Brittany Ferries’ newest ferry, the Salamanca, took to the water for the first time last week – and is the first of the fleet to be powered by natural gas.
The ship, currently under construction in the Weihei in China, is the second of three E-flexer class ships ordered by Brittany Ferries and will begin service in 2022. The first ship in the class, the Galicia, went into service in December 2020. The third ship, Santoña, will follow in 2023 and will also be powered by LNG. They will join Brittany Ferries’ existing fleet of 12 ships that connect France, Ireland (Cork), the Uk and Spain. Currently, all three ships will service the company’s long-distance routes connecting the UK and Spain.
Fleet renewal is one of the pillars of Brittany Ferries’ five-year recovery plan. The investment in new ships was made well before the pandemic began, but a trio of cleaner, more efficient and comfortable vessels will help secure the company’s future ensuring the continuity of passenger and freight services.
“In spite of Brexit and Covid which have cost our company several hundred million euros already, I am determined on our path towards eco-responsibility and energy transition,” said Jean-Marc Roué, president of Brittany Ferries. “It is a formal commitment I’ve made: we will continue, despite these crises, to reduce our carbon footprint, to keep on improving our fleet and to contribute to the development of the regions we serve. Salamanca is a good illustration of this. By renewing our fleet today, we are ensuring a return to growth tomorrow and Brittany Ferries and our partners remain confident in the future.”

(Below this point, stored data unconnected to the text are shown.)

(* ===== verification/DependencyTheorems.v ===== *)
(** The claims about the dependency graph of a workspace: what a resolved graph
    is, that resolving ends, which failures [start] tolerates, and what its
    waves and wait modes promise. *)

From stdpp Require Import prelude.
From Stdlib Require Import NArith.
From S2P Require Import Prelude.
From S2P Require Import JsString.
From S2P Require Import JsNumber.
From S2P Require Import JsMap.
From S2P Require Import JsValue.
From S2P Require Import HttpRouteCompiler.
From S2P Require Import HttpRouteTheorems.
From S2P Require Import NetworkContract.
From S2P Require Import NetworkTheorems.
From S2P Require Import EnableDirective.
From S2P Require Import DependencyGraph.
From S2P Require Import DependencyWaves.
From S2P Require Import DependencyVisit.
From S2P Require Import DependencyTraversal.
From S2P Require Import DependencyCompleteness.

Local Open Scope js_scope.

Lemma truthy_app a b : truthy b = true -> truthy (a ++ b) = true.
Proof. by destruct a, b. Qed.

Lemma node_id_truthy r alias : truthy (node_id r alias) = true.
Proof. unfold node_id, createGraphNodeId. destruct (truthy alias); by apply truthy_app. Qed.

Section Resolved.
Context `{AgentCatalog, BareAgents, Sha256}.
Context (registry : list js) (selectedWorkspaceProfile : jstr) (mode : tolerance).
Implicit Types (fuel : nat) (g : graph) (agents : list resolved_agent).

Notation resolve := (resolveWorkspaceDependencyGraph registry selectedWorkspaceProfile mode).

Lemma resolve_Ok fuel ref profile alias g log :
  resolve fuel ref profile alias = (Ok g, log) ->
  exists s r, inv s /\ nodes g = g_nodes s /\ preflight_graph (nodes g) = Ok tt /\ staticNodeId g ∈ map_keys (g_nodes s) /\
    findAgent ref = Some r /\ staticNodeId g = node_id r alias.
Proof.
  unfold resolveWorkspaceDependencyGraph. destruct (negb (truthy ref)); [done|].
  pose proof (visit_ok registry selectedWorkspaceProfile mode [] alias fuel ref
    (root_options selectedWorkspaceProfile ref profile alias) _ inv_empty) as Hv.
  destruct (visit _ _ _ _ _ _ _) as [[id|e] s]; [|done]. destruct (preflight_graph _) as [[]|] eqn:Hp; [|done].
  intros [= <- _]. destruct Hv as (Hi & _ & Hs & r & Hr & ->). exists s, r. split_and!; try done.
  apply (we_status _ (in_weak _ Hi)). cbn [staticNodeId v_alias root_options] in *. by rewrite Hs.
Qed.

Lemma resolved_wf fuel ref profile alias g log :
  resolve fuel ref profile alias = (Ok g, log) -> graph_wf (nodes g).
Proof. intros (s & r & Hi & -> & _)%resolve_Ok. apply Hi. Qed.

(** C11. Whatever the manifests say, cycles and failed dependencies included, a
    resolved graph is well formed: each edge is recorded once and on both of
    its ends, both ends are nodes, and the edges are acyclic; the static agent
    is a node, each node carries the manifest on disk of an agent of its
    repository, and no two nodes claim the same alias on a network. *)
Theorem resolved_graph_sound fuel ref profile alias g log
    (Hg : resolve fuel ref profile alias = (Ok g, log)) :
  graph_wf (nodes g) /\ staticNodeId g ∈ map_keys (nodes g) /\
  (exists r, findAgent ref = Some r /\ staticNodeId g = node_id r alias) /\
  (forall id n, node_at (nodes g) id n -> genuine n) /\
  NoDup ((preflight_of <$> map_values (nodes g)) ≫= claims_of).
Proof.
  apply resolve_Ok in Hg as (s & r & Hi & Hn & Hp & Hs & Hr & Hid). apply preflight_admits in Hp as [_ Hp].
  rewrite Hn in Hp |- *.
  split_and!; [apply Hi|done|by exists r|apply (we_genuine _ (in_weak _ Hi))|done].
Qed.

(** C13. No dependency is lost: each entry of each node of a resolved graph is
    empty, left out because it provides sign-on and its parent has none, an
    edge of the graph, an edge back into a cycle that was cut and recorded, or
    a failure that the mode tolerates and that was reported; and an edge is
    waited for if one of its entries asks to wait. *)
Theorem no_dependency_lost fuel ref profile alias g log id n raw
    (Hg : resolve fuel ref profile alias = (Ok g, log))
    (Hn : node_at (nodes g) id n)
    (Hraw : raw ∈ manifestEnableEntries (n_manifest n) (n_profile n)) :
  accounted mode log n raw.
Proof.
  revert Hg. unfold resolveWorkspaceDependencyGraph. destruct (negb (truthy ref)); [done|].
  pose proof (visit_gains_ok registry selectedWorkspaceProfile mode fuel ref
    (root_options selectedWorkspaceProfile ref profile alias) _ inv_empty (complete_empty mode)) as Hv.
  destruct (visit _ _ _ _ _ _ _) as [[i|e] s]; [|done]. destruct (preflight_graph _); [|done].
  intros [= <- <-]. destruct Hv as (Hc & _ & Hset). apply (Hc id); [done| |done].
  by destruct (Hset id (node_at_key _ _ _ Hn)) as [?%not_elem_of_nil|].
Qed.

Lemma visit_resolves agents fuel ref profile alias :
  (forall ref r, findAgent ref = Some r -> r ∈ agents) ->
  traversal_fuel agents alias <= fuel ->
  (visit registry selectedWorkspaceProfile mode fuel ref
    (root_options selectedWorkspaceProfile ref profile alias) empty_graph_state).1 <> Err OutOfFuel.
Proof.
  intros Ha Hf.
  pose proof (visit_ok registry selectedWorkspaceProfile mode agents alias fuel ref
    (root_options selectedWorkspaceProfile ref profile alias) _ inv_empty) as Hv.
  destruct (visit _ _ _ _ _ _ _) as [[id|e] s]; [done|]. intros [= ->]. apply Hv.
  destruct (enough_start agents alias (root_options selectedWorkspaceProfile ref profile alias)
    Ha eq_refl eq_refl) as (? & ? & ?). split_and!; [done|done|lia].
Qed.

(** C35. Resolving ends: with the agents on disk in a finite list, fuel for
    every agent under every alias that a manifest declares is enough, on a
    workspace with cycles too. *)
Theorem resolution_terminates agents fuel ref profile alias
    (Hagents : forall ref r, findAgent ref = Some r -> r ∈ agents)
    (Hfuel : traversal_fuel agents alias <= fuel) :
  (resolve fuel ref profile alias).1 <> Err OutOfFuel.
Proof.
  unfold resolveWorkspaceDependencyGraph. destruct (negb (truthy ref)); [done|].
  pose proof (visit_resolves agents fuel ref profile alias Hagents Hfuel) as Hv.
  destruct (visit _ _ _ _ _ _ _) as [[id|e] s]; [by destruct (preflight_graph _)|]. intros [= ->]. by apply Hv.
Qed.

(** Where every dependency is tolerated, as [start] does, resolving fails
    only on the static agent itself or on the network aliases: no dependency,
    missing, malformed or in conflict, stops it. *)
Theorem start_tolerates_dependencies agents fuel ref profile alias e log
    (Hagents : forall ref r, findAgent ref = Some r -> r ∈ agents)
    (Hfuel : traversal_fuel agents alias <= fuel)
    (Hmode : mode = TolerateAll)
    (He : resolve fuel ref profile alias = (Err e, log)) :
  e = MissingStaticAgent \/ (exists c, e = NetworkConflict c) \/ exists p, e = AgentFailed p.
Proof.
  revert He. unfold resolveWorkspaceDependencyGraph. destruct (negb (truthy ref)); [naive_solver|].
  pose proof (visit_resolves agents fuel ref profile alias Hagents Hfuel) as Hv.
  destruct (visit _ _ _ _ _ _ _) as [[id|e1] s] eqn:Hrun; [destruct (preflight_graph _); naive_solver|].
  intros [= <- <-]. right. right. eapply (tolerant_visit_errors _ _ _ _ _ (root_options _ ref profile alias) _ _ Hmode eq_refl Hrun). by intros ->.
Qed.

Context `{Collation}.

(** C14. The start order of a resolved graph exists and is right: every node is
    in exactly one wave, no wave is empty, and each direct dependency of a
    node, waited for or not, is in an earlier wave. *)
Theorem start_waves_ordered fuel ref profile alias g log
    (Hg : resolve fuel ref profile alias = (Ok g, log)) :
  exists waves, topologicallyGroupDependencyGraph g = Some waves /\
    mjoin waves ≡ₚ map_keys (nodes g) /\ Forall (fun w => w <> []) waves /\
    forall pre wave post id c, waves = pre ++ wave :: post -> id ∈ wave -> depends (nodes g) id c ->
      c ∈ mjoin pre.
Proof. apply wave_grouping. by eapply resolved_wf. Qed.

(** The wait modes split the nodes of a resolved graph in two: the start
    waits for a node exactly if a path of edges declared without [no-wait]
    leads to it from the static agent. *)
Theorem wait_modes_split fuel ref profile alias g log id
    (Hg : resolve fuel ref profile alias = (Ok g, log))
    (Hid : id ∈ map_keys (nodes g)) :
  (id ∈ (classifyDependencyGraphWaitMode g).1 <-> waits (nodes g) (staticNodeId g) id) /\
  (id ∈ (classifyDependencyGraphWaitMode g).2 <-> ~ waits (nodes g) (staticNodeId g) id).
Proof.
  apply resolve_Ok in Hg as (s & r & _ & <- & _ & Hs & _ & Hr).
  unfold classifyDependencyGraphWaitMode.
  assert (truthy (staticNodeId g) = true) as -> by (rewrite Hr; apply node_id_truthy).
  assert (map_has (staticNodeId g) (nodes g) = true) as ->.
  { apply keys_map_get in Hs. unfold map_has. by destruct (map_get _ _). }
  simpl andb. cbv iota. pose proof (blocking_iff (nodes g) (staticNodeId g) _ eq_refl id) as Hb.
  cbn [fst snd]. split; [done|]. rewrite elem_of_bfilter, negb_true_iff, one_of_false, Hb. tauto.
Qed.
End Resolved.

(** ** A workspace *)

Definition manifest_of (enable : list js) : js := Obj [("enable", Arr enable)].

(** [web] needs [db], and [cache] without waiting; [db] needs [cache] and, in a
    cycle, [web]; [web] also names an agent that does not exist. *)
Definition sample_manifests : list (jstr * js) :=
  [("web", manifest_of [Str "kit/db"; Str "kit/cache no-wait"; Str "kit/ghost no-wait"]);
   ("db", manifest_of [Str "kit/cache as shared"; Str "kit/web"]);
   ("cache", manifest_of [])].

Definition kit_agent (name : jstr) : resolved_agent := ResolvedAgent "kit" name name.

Definition sample_agents : list resolved_agent := kit_agent <$> ["web"; "db"; "cache"].

#[local] Instance sample_catalog : AgentCatalog := {
  findAgent ref := find_first (fun r => jeqb ref ("kit/" ++ ra_shortAgentName r)) sample_agents;
  readManifest path := map_get path sample_manifests
}.

#[local] Instance no_bare_agents : BareAgents := fun _ _ => false.

#[local] Existing Instance unit_collation.

#[local] Instance plain_hash : Sha256 := fun s => s.

Definition sample_resolve (mode : tolerance) (ref : jstr) : result graph_error graph * list graph_event :=
  resolveWorkspaceDependencyGraph [] "default" mode (traversal_fuel sample_agents []) ref [] [].

Definition no_graph : graph := Graph [] [].
Definition sample_graph : graph := or_else (sample_resolve TolerateNoWait "kit/web").1 no_graph.

Lemma sample_agents_complete ref r : findAgent ref = Some r -> r ∈ sample_agents.
Proof. intros Hr. by apply find_first_Some in Hr as [? _]. Qed.

(** The missing agent is left out, the edge back to [web] is cut. *)
Definition sample_events : list graph_event := (sample_resolve TolerateNoWait "kit/web").2.

Lemma sample_resolved :
  resolveWorkspaceDependencyGraph [] "default" TolerateNoWait (traversal_fuel sample_agents [])
    "kit/web" [] [] = (Ok sample_graph, sample_events).
Proof. by vm_compute. Qed.

Lemma resolved_graph_sound_witness :
  length sample_events = 2 /\ graph_wf (nodes sample_graph).
Proof.
  split; [by vm_compute|].
  exact (proj1 (resolved_graph_sound [] "default" TolerateNoWait _ "kit/web" [] [] _ _ sample_resolved)).
Defined.

Definition web_node : node := default (Node [] [] [] [] [] false [] [] [] Null (Isolated []) [] [] [] [] [] false [])
  (map_get "kit/web" (nodes sample_graph)).

(** The entry for the agent that does not exist was reported. *)
Lemma no_dependency_lost_witness :
  n_dependencies web_node = ["kit/db"; "kit/cache"] /\
  accounted TolerateNoWait sample_events web_node (Str "kit/ghost no-wait").
Proof.
  split; [by vm_compute|].
  apply (no_dependency_lost [] "default" TolerateNoWait _ "kit/web" [] [] _ _ "kit/web" _ _ sample_resolved).
  - by vm_compute.
  - apply list_elem_of_In. vm_compute. tauto.
Defined.

Lemma resolution_terminates_witness : (sample_resolve FailClosed "kit/web").1 <> Err OutOfFuel.
Proof.
  exact (resolution_terminates [] "default" FailClosed sample_agents _ "kit/web" [] []
    sample_agents_complete (le_n _)).
Defined.

Definition failed (out : result graph_error graph * list graph_event) : graph_error :=
  match out.1 with
  | Err e => e
  | Ok _ => OutOfFuel
  end.

Lemma start_tolerates_dependencies_witness :
  let e := failed (sample_resolve TolerateAll "kit/ghost") in
  e = MissingStaticAgent \/ (exists c, e = NetworkConflict c) \/ exists p, e = AgentFailed p.
Proof.
  apply (start_tolerates_dependencies [] "default" TolerateAll sample_agents
    (traversal_fuel sample_agents []) "kit/ghost" [] [] _ [] sample_agents_complete (le_n _) eq_refl).
  by vm_compute.
Defined.

Lemma start_waves_ordered_witness :
  topologicallyGroupDependencyGraph sample_graph =
    Some [["kit/cache"; "kit/cache as shared"]; ["kit/db"]; ["kit/web"]] /\
  exists waves, topologicallyGroupDependencyGraph sample_graph = Some waves /\
    mjoin waves ≡ₚ map_keys (nodes sample_graph).
Proof.
  split; [by vm_compute|].
  destruct (start_waves_ordered [] "default" TolerateNoWait _ "kit/web" [] [] _ _ sample_resolved)
    as (waves & Hw & Hp & _). exact (ex_intro _ waves (conj Hw Hp)).
Defined.

Lemma wait_modes_split_witness :
  classifyDependencyGraphWaitMode sample_graph =
    (["kit/web"; "kit/db"; "kit/cache as shared"], ["kit/cache"]) /\
  ~ waits (nodes sample_graph) (staticNodeId sample_graph) "kit/cache".
Proof.
  split; [by vm_compute|].
  apply (wait_modes_split [] "default" TolerateNoWait _ "kit/web" [] [] _ _ "kit/cache"
    sample_resolved).
  - apply one_of_elem. by vm_compute.
  - apply one_of_elem. by vm_compute.
Defined.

As part of its commitment to greater eco-responsiblity, each E-Flexer vessel promises a significant reduction in air quality and greenhouse gas emissions. There are also smoother, quieter and benefit from less vibration with better sea handling, to the benefit of passengers.
LNG (liquefied natural gas) is a fuel which emits virtually no sulphur dioxide, nitrogen dioxide or particulate emissions, following combustion. In addition, because LNG burns more efficiently than diesel, there is a reduction in carbon dioxide (CO2) output of around 25 percent.
Like her sister, Salamanca will weigh-in at over 42,000 gross tonnes. That means she will be one of the largest ships ever to serve the company, and at 215 metres long she will be joint-longest. She will carry 1,015 passengers, with nearly 3km of lane-space to house passenger and freight vehicles.
She will of course be French-flagged and crewed by dedicated French seafarers.